• [Problem statement] Return the lines beginning at the one that contains "change (with_num_acks 0" and continuing to the end of the entries, including both ends, exactly as written and nothing else.

——————

(** Handling a sequence of messages: [done] has been handled before. *)
Fixpoint poll_exec (order handled : list sender) (p : poll_state) : result (poll_state * list subscriber_log_entry) :=
  match order with
  | [] => Ok (p, [])
  | (key, r) :: order =>
    e ← deref (stream key !! sent (key, r) handled);
    '(p, d) ← poll_entry failures (copy r e) p;
    '(p, ds) ← poll_exec order (handled ++ [(key, r)]) p;
    Ok (p, option_list d ++ ds)
  end.

(** Nobody sends more than there is. *)
Definition order_ok (order : list sender) : Prop :=
  forall key r, (sent (key, r) order <= length (stream key))%nat.

(** How many replicas have sent the [k]-th entry of a storage thread. *)
Definition copies (key : Z * Z) (k : nat) (order : list sender) : Z :=
  Z.of_nat (length (filter (fun r => (k < sent (key, r) order)%nat) (remove_dups (snd <$> order)))).

(** The state after [order], of which the first [m key] entries of every storage thread have
    been delivered. *)
Record poll_ok (order : list sender) (m : Z * Z -> nat) (p : poll_state) : Prop := {
  pk_delivered key k : (k < m key)%nat -> failures < copies key k order;
  pk_pending key k : (m key <= k)%nat -> copies key k order <= failures;
  pk_length key : (m key <= length (stream key))%nat;
  pk_gsn key : match m key with
    | O => forall x, shard_info p !! key = Some x -> x.1 = UINT64_MAX
    | S k => exists e x, stream key !! k = Some e /\ shard_info p !! key = Some x /\ x.1 = sle_gsn e
    end;
  pk_request key k e : stream key !! k = Some e ->
    (current_requests p !! sle_gsn e = if decide ((m key <= k)%nat /\ 0 < copies key k order)
                                       then Some (with_num_acks (copies key k order) e) else None) }.

(** ** Counting copies *)

Lemma sent_app s o1 o2 : sent s (o1 ++ o2) = (sent s o1 + sent s o2)%nat.
Proof. unfold sent. by rewrite filter_app, length_app. Qed.

Lemma sent_snoc s order s' : sent s (order ++ [s']) = if decide (s' = s) then S (sent s order) else sent s order.
Proof. rewrite sent_app. unfold sent at 2. rewrite filter_cons. destruct (decide (s' = s)); simpl; lia. Qed.

Lemma sent_zero s order : s ∉ order -> sent s order = 0%nat.
Proof.
  unfold sent. induction order as [|x order IH]; [done|]. intros [Hne Hin]%not_elem_of_cons.
  rewrite filter_cons_False by congruence. by apply IH.
Qed.

(** The replicas that have sent the [k]-th entry. *)
Definition copiers (key : Z * Z) (k : nat) (order : list sender) : gset Z :=
  list_to_set (filter (fun r => (k < sent (key, r) order)%nat) (remove_dups (snd <$> order))).

Lemma copies_size key k order : copies key k order = Z.of_nat (size (copiers key k order)).
Proof.
  unfold copies, copiers. rewrite size_list_to_set; [done|]. apply NoDup_filter, NoDup_remove_dups.
Qed.

Lemma elem_of_copiers key k order r : r ∈ copiers key k order <-> (k < sent (key, r) order)%nat.
Proof.
  unfold copiers. rewrite elem_of_list_to_set, list_elem_of_filter, elem_of_remove_dups. split; [by intros []|].
  intros Hk. split; [done|]. apply list_elem_of_fmap. exists (key, r). split; [done|].
  destruct (decide ((key, r) ∈ order)) as [|Hn]; [done|]. rewrite sent_zero in Hk by done. lia.
Qed.

Lemma copies_nonneg key k order : 0 <= copies key k order.
Proof. rewrite copies_size. lia. Qed.

(** One more message only adds a copy of the entry it carries. *)
Lemma copiers_snoc key k order key' r :
  copiers key k (order ++ [(key', r)]) =
  if decide (key' = key /\ k = sent (key', r) order) then {[r]} ∪ copiers key k order else copiers key k order.
Proof.
  apply set_eq. intros x. rewrite elem_of_copiers, sent_snoc.
  assert (forall y, y ∈ copiers key k order <-> (k < sent (key, y) order)%nat) as Hc by (intros; apply elem_of_copiers).
  destruct (decide (key' = key /\ k = sent (key', r) order)) as [Hk|Hn]; rewrite ?elem_of_union, ?elem_of_singleton, Hc.
  - destruct Hk as [-> ->]. destruct (decide ((key, r) = (key, x))) as [E|Hne].
    + injection E as ->. split; intros _; [by left|lia].
    + split; [by right|]. by intros [->|].
  - destruct (decide ((key', r) = (key, x))) as [E|Hne]; [|done]. injection E as -> ->.
    destruct (decide (k = sent (key, x) order)); [tauto|lia].
Qed.

Lemma copies_snoc key k order key' r :
  copies key k (order ++ [(key', r)]) =
  if decide (key' = key /\ k = sent (key', r) order) then copies key k order + 1 else copies key k order.
Proof.
  rewrite !copies_size, copiers_snoc. destruct (decide _) as [[-> ->]|]; [|done].
  rewrite size_union, size_singleton; [lia|]. intros x ->%elem_of_singleton Hx. apply elem_of_copiers in Hx. lia.
Qed.

Lemma copies_anti key k k' order : (k <= k')%nat -> copies key k' order <= copies key k order.
Proof.
  intros Hk. rewrite !copies_size. apply Nat2Z.inj_le, subseteq_size. intros x. rewrite !elem_of_copiers. lia.
Qed.

(** A replica that goes on past entry [k] has sent it. *)
Lemma copies_strict key k r order : (k < sent (key, r) order)%nat -> (copies key (sent (key, r) order) order < copies key k order).
Proof.
  intros Hk. rewrite !copies_size. apply Nat2Z.inj_lt, subset_size. split.
  - intros x. rewrite !elem_of_copiers. lia.
  - intros Hs. specialize (Hs r). rewrite !elem_of_copiers in Hs. lia.
Qed.

(** ** One message *)

Lemma stream_inj key i e key' i' e' : streams_ok ->
  stream key !! i = Some e -> stream key' !! i' = Some e' -> sle_gsn e = sle_gsn e' -> key = key' /\ i = i'.
Proof.
  intros H He He' Hg. pose proof (st_distinct H _ _ _ _ _ _ He He' Hg) as <-. split; [done|].
  destruct (Nat.lt_trichotomy i i') as [Hlt|[?|Hlt]]; [|done|];
    [pose proof (st_increasing H _ _ _ _ _ He He' Hlt)|pose proof (st_increasing H _ _ _ _ _ He' He Hlt)]; lia.
Qed.

(** An entry that has been delivered is recognised, any other passes the check of the GSN. *)
Lemma gsn_check order m p key k e : streams_ok -> poll_ok order m p -> stream key !! k = Some e ->
  let x := default (UINT64_MAX, position_init) (shard_info p !! key) in
  negb (x.1 =? UINT64_MAX) && (sle_gsn e <=? x.1) = bool_decide (k < m key)%nat /\
  ((k < m key)%nat -> shard_info p !! key = Some x).
Proof.
  intros H Hp He x. pose proof (pk_gsn _ _ _ Hp key) as Hg. destruct (m key) as [|j] eqn:Hm.
  - assert (x.1 = UINT64_MAX) as ->; [|by split; [|lia]].
    unfold x. destruct (shard_info p !! key) as [y|] eqn:Hy; [by apply Hg|done].
  - destruct Hg as (ej & y & Hej & Hy & Hyg). assert (x = y) as -> by (unfold x; by rewrite Hy).
    destruct (st_key H _ _ _ Hej) as (_ & _ & Hmax). rewrite Hyg. rewrite (proj2 (Z.eqb_neq _ _)) by lia.
    split; [|by rewrite Hy]. cbn [negb andb]. destruct (decide (k < S j)%nat) as [Hlt|Hlt].
    + rewrite bool_decide_true by done. apply Z.leb_le. destruct (decide (k = j)) as [->|]; [rewrite He in Hej; injection Hej as ->; lia|].
      pose proof (st_increasing H _ _ _ _ _ He Hej ltac:(lia)). lia.
    + rewrite bool_decide_false by done. apply Z.leb_gt. by apply (st_increasing H key j k); [| |lia].
Qed.

Definition deliver (m : Z * Z -> nat) (key : Z * Z) : Z * Z -> nat := fun key' => if decide (key' = key) then S (m key) else m key'.

Lemma copies_mono key k order s : copies key k order <= copies key k (order ++ [s]).
Proof. destruct s as [key' r]. rewrite copies_snoc. destruct (decide _); lia. Qed.

(** The entry is dropped, counted or delivered. *)
Lemma poll_dropped order m p key r e : streams_ok -> poll_ok order m p ->
  let k := sent (key, r) order in stream key !! k = Some e -> (k < m key)%nat ->
  exists p', poll_entry failures (copy r e) p = Ok (p', None) /\ poll_ok (order ++ [(key, r)]) m p'.
Proof.
  intros H Hp k He Hk. destruct (st_key H _ _ _ He) as (Hkey & Hsh & _). unfold entry_key in Hkey.
  destruct (gsn_check order m p key k e H Hp He) as [Hc Hx]. specialize (Hx Hk). unfold poll_entry.
  cbn [copy with_num_acks sle_shard_id sle_thread_id sle_gsn]. rewrite (proj2 (Z.ltb_lt _ _) Hsh), Hkey. cbn [mbind result_bind].
  destruct (default _ _) as [g pos]. cbn [fst] in Hc. cbn [current_requests shard_info].
  rewrite Hc, bool_decide_true, insert_id by done. eexists. split; [done|].
  destruct Hp as [H1 H2 H3 H4 H5]. split; cbn [current_requests shard_info]; try done.
  - intros key' k' Hk'. eapply Z.lt_le_trans; [by apply H1|apply copies_mono].
  - intros key' k' Hk'. rewrite copies_snoc, decide_False; [by apply H2|]. intros [<- ->]. lia.
  - intros key' k' e' He'. rewrite (H5 _ _ _ He'), copies_snoc.
    destruct (decide (key = key' /\ k' = sent (key, r) order)) as [[<- ->]|]; [|done].
    by rewrite !decide_False by lia.
Qed.

Lemma poll_accepted order m p key r e : streams_ok -> poll_ok order m p ->
  let k := sent (key, r) order in stream key !! k = Some e -> (m key <= k)%nat ->
  exists pos, poll_entry failures (copy r e) p =
    let entry := with_num_acks (copies key k order + 1) e in
    if decide (copies key k order = failures) then
      Ok (PollState (delete (sle_gsn e) (current_requests p)) (<[key := (sle_gsn e, pos)]> (shard_info p)), Some entry)
    else Ok (PollState (<[sle_gsn e := entry]> (current_requests p))
               (<[key := ((default (UINT64_MAX, position_init) (shard_info p !! key)).1, pos)]> (shard_info p)), None).
Proof.
  intros H Hp k He Hk. destruct (st_key H _ _ _ He) as (Hkey & Hsh & _). unfold entry_key in Hkey.
  destruct (gsn_check order m p key k e H Hp He) as [Hc _]. unfold poll_entry.
  cbn [copy with_num_acks sle_shard_id sle_thread_id sle_gsn]. rewrite (proj2 (Z.ltb_lt _ _) Hsh), Hkey. cbn [mbind result_bind].
  destruct (default _ _) as [g pos]. cbn [fst] in Hc |- *. exists pos. cbn [current_requests shard_info].
  rewrite Hc, bool_decide_false by lia. rewrite (pk_request _ _ _ Hp _ _ _ He).
  pose proof (copies_nonneg key k order) as Hn. pose proof (pk_pending _ _ _ Hp key k Hk) as Hle. pose proof (st_failures H) as Hf.
  set (entry := with_num_acks (copies key k order + 1) e).
  assert (forall c, c = copies key k order -> with_num_acks (wrap64 (sle_replica_id_or_num_acks (with_num_acks c e) + 1)) (with_num_acks c e) = entry) as Hent.
  { intros c ->. cbn [with_num_acks sle_replica_id_or_num_acks]. rewrite wrap64_small by lia. by destruct e. }
  assert ((failures <? copies key k order + 1) = bool_decide (copies key k order = failures)) as Hdec.
  { destruct (decide (copies key k order = failures)); [rewrite bool_decide_true by done; lia|rewrite bool_decide_false by done; lia]. }
  destruct (decide (_ /\ _)) as [[_ Hpos]|Hz].
  - assert (same_parameters (with_num_acks (copies key k order) e) (with_num_acks r e) = true) as Hsame
      by (unfold same_parameters; simpl; by rewrite !Z.eqb_refl).
    unfold copy. rewrite Hsame, Hent by done. unfold entry at 1 2. cbn [with_num_acks sle_replica_id_or_num_acks]. rewrite Hdec.
    destruct (decide (copies key k order = failures)); [rewrite bool_decide_true by done|rewrite bool_decide_false by done]; cbv zeta; by rewrite ?insert_insert_eq.
  - assert (copies key k order = 0) as Hz' by (destruct (decide (0 < copies key k order)); [tauto|lia]).
    change (with_num_acks 0 (copy r e)) with (with_num_acks 0 e). rewrite Hent by done.
    unfold entry at 1 2. cbn [with_num_acks sle_replica_id_or_num_acks]. rewrite Hdec.
    destruct (decide (copies key k order = failures)); [rewrite bool_decide_true by done|rewrite bool_decide_false by done]; cbv zeta; by rewrite ?insert_insert_eq.
Qed.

——————

• [Answer box]
    change (with_num_acks 0 (copy r e)) with (with_num_acks 0 e). rewrite Hent by done.
    unfold entry at 1 2. cbn [with_num_acks sle_replica_id_or_num_acks]. rewrite Hdec.
    destruct (decide (copies key k order = failures)); [rewrite bool_decide_true by done|rewrite bool_decide_false by done]; cbv zeta; by rewrite ?insert_insert_eq.
Qed.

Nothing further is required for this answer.